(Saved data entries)
(** The invariant of the walk from [(i, j)]: with enough fuel it ends, its
    old side is [old[i:]], its new side is [new[j:]] and its number of
    [same] records is [dp[i][j]]. *)
Lemma mergeLoop_spec a b f i j :
  i <= length a -> j <= length b -> length a - i + (length b - j) < f ->
  exists v, mergeLoop a b f i j = Some v /\
            oldSide v = skipn i a /\ newSide v = skipn j b /\
            sameCount v = lcs (skipn i a) (skipn j b).
Proof.
  revert i j; induction f as [|f IH]; intros i j Hi Hj Hf; [lia|].
  cbn [mergeLoop]. unfold m, n.
  destruct (Nat.ltb i (length a) && Nat.ltb j (length b)) eqn:Hlt.
  - apply andb_true_iff in Hlt as [Hi' Hj'].
    apply Nat.ltb_lt in Hi', Hj'.
    rewrite (skipn_cons_nth a i "") by exact Hi'.
    rewrite (skipn_cons_nth b j "") by exact Hj'.
    rewrite lcs_cons_cons.
    set (x := nth i a ""). set (y := nth j b "").
    destruct (String.eqb x y) eqn:Exy.
    + apply String.eqb_eq in Exy.
      destruct (IH (S i) (S j)) as (v & Hv & Ho & Hn & Hs); try lia.
      rewrite Hv. eexists; split; [reflexivity|].
      rewrite oldSide_cons, newSide_cons, sameCount_cons.
      cbn [isOldSide isNewSide isSame type text Nat.add].
      rewrite Ho, Hn, Hs, Exy. auto.
    + rewrite !dp_spec by lia.
      rewrite (skipn_cons_nth a i "") by exact Hi'.
      rewrite (skipn_cons_nth b j "") by exact Hj'.
      fold x y.
      destruct (Nat.leb (lcs (x :: skipn (S i) a) (skipn (S j) b))
                        (lcs (skipn (S i) a) (y :: skipn (S j) b))) eqn:Hle.
      * apply Nat.leb_le in Hle.
        destruct (IH (S i) j) as (v & Hv & Ho & Hn & Hs); try lia.
        rewrite Hv. eexists; split; [reflexivity|].
        rewrite oldSide_cons, newSide_cons, sameCount_cons.
        cbn [isOldSide isNewSide isSame type text Nat.add].
        rewrite Ho, Hn, Hs.
        rewrite (skipn_cons_nth b j "") by exact Hj'.
        repeat split; try reflexivity; unfold x, y in *; lia.
      * apply Nat.leb_gt in Hle.
        destruct (IH i (S j)) as (v & Hv & Ho & Hn & Hs); try lia.
        rewrite Hv. eexists; split; [reflexivity|].
        rewrite oldSide_cons, newSide_cons, sameCount_cons.
        cbn [isOldSide isNewSide isSame type text Nat.add].
        rewrite Ho, Hn, Hs.
        rewrite (skipn_cons_nth a i "") by exact Hi'.
        repeat split; try reflexivity; unfold x, y in *; lia.
  - eexists; split; [reflexivity|].
    rewrite oldSide_tail, newSide_tail, sameCount_tail.
    repeat split.
    apply andb_false_iff in Hlt as [H|H]; apply Nat.ltb_ge in H.
    + rewrite (skipn_all2 a) by lia. reflexivity.
    + rewrite (skipn_all2 b) by lia. apply eq_sym, lcs_nil_r.
Qed.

» **Problem to work on**: Your output must be an exact copy of every entry.

» **Answer for the task**:
(** The invariant of the walk from [(i, j)]: with enough fuel it ends, its
    old side is [old[i:]], its new side is [new[j:]] and its number of
    [same] records is [dp[i][j]]. *)
Lemma mergeLoop_spec a b f i j :
  i <= length a -> j <= length b -> length a - i + (length b - j) < f ->
  exists v, mergeLoop a b f i j = Some v /\
            oldSide v = skipn i a /\ newSide v = skipn j b /\
            sameCount v = lcs (skipn i a) (skipn j b).
Proof.
  revert i j; induction f as [|f IH]; intros i j Hi Hj Hf; [lia|].
  cbn [mergeLoop]. unfold m, n.
  destruct (Nat.ltb i (length a) && Nat.ltb j (length b)) eqn:Hlt.
  - apply andb_true_iff in Hlt as [Hi' Hj'].
    apply Nat.ltb_lt in Hi', Hj'.
    rewrite (skipn_cons_nth a i "") by exact Hi'.
    rewrite (skipn_cons_nth b j "") by exact Hj'.
    rewrite lcs_cons_cons.
    set (x := nth i a ""). set (y := nth j b "").
    destruct (String.eqb x y) eqn:Exy.
    + apply String.eqb_eq in Exy.
      destruct (IH (S i) (S j)) as (v & Hv & Ho & Hn & Hs); try lia.
      rewrite Hv. eexists; split; [reflexivity|].
      rewrite oldSide_cons, newSide_cons, sameCount_cons.
      cbn [isOldSide isNewSide isSame type text Nat.add].
      rewrite Ho, Hn, Hs, Exy. auto.
    + rewrite !dp_spec by lia.
      rewrite (skipn_cons_nth a i "") by exact Hi'.
      rewrite (skipn_cons_nth b j "") by exact Hj'.
      fold x y.
      destruct (Nat.leb (lcs (x :: skipn (S i) a) (skipn (S j) b))
                        (lcs (skipn (S i) a) (y :: skipn (S j) b))) eqn:Hle.
      * apply Nat.leb_le in Hle.
        destruct (IH (S i) j) as (v & Hv & Ho & Hn & Hs); try lia.
        rewrite Hv. eexists; split; [reflexivity|].
        rewrite oldSide_cons, newSide_cons, sameCount_cons.
        cbn [isOldSide isNewSide isSame type text Nat.add].
        rewrite Ho, Hn, Hs.
        rewrite (skipn_cons_nth b j "") by exact Hj'.
        repeat split; try reflexivity; unfold x, y in *; lia.
      * apply Nat.leb_gt in Hle.
        destruct (IH i (S j)) as (v & Hv & Ho & Hn & Hs); try lia.
        rewrite Hv. eexists; split; [reflexivity|].
        rewrite oldSide_cons, newSide_cons, sameCount_cons.
        cbn [isOldSide isNewSide isSame type text Nat.add].
        rewrite Ho, Hn, Hs.
        rewrite (skipn_cons_nth a i "") by exact Hi'.
        repeat split; try reflexivity; unfold x, y in *; lia.
  - eexists; split; [reflexivity|].
    rewrite oldSide_tail, newSide_tail, sameCount_tail.
    repeat split.
    apply andb_false_iff in Hlt as [H|H]; apply Nat.ltb_ge in H.
    + rewrite (skipn_all2 a) by lia. reflexivity.
    + rewrite (skipn_all2 b) by lia. apply eq_sym, lcs_nil_r.
Qed.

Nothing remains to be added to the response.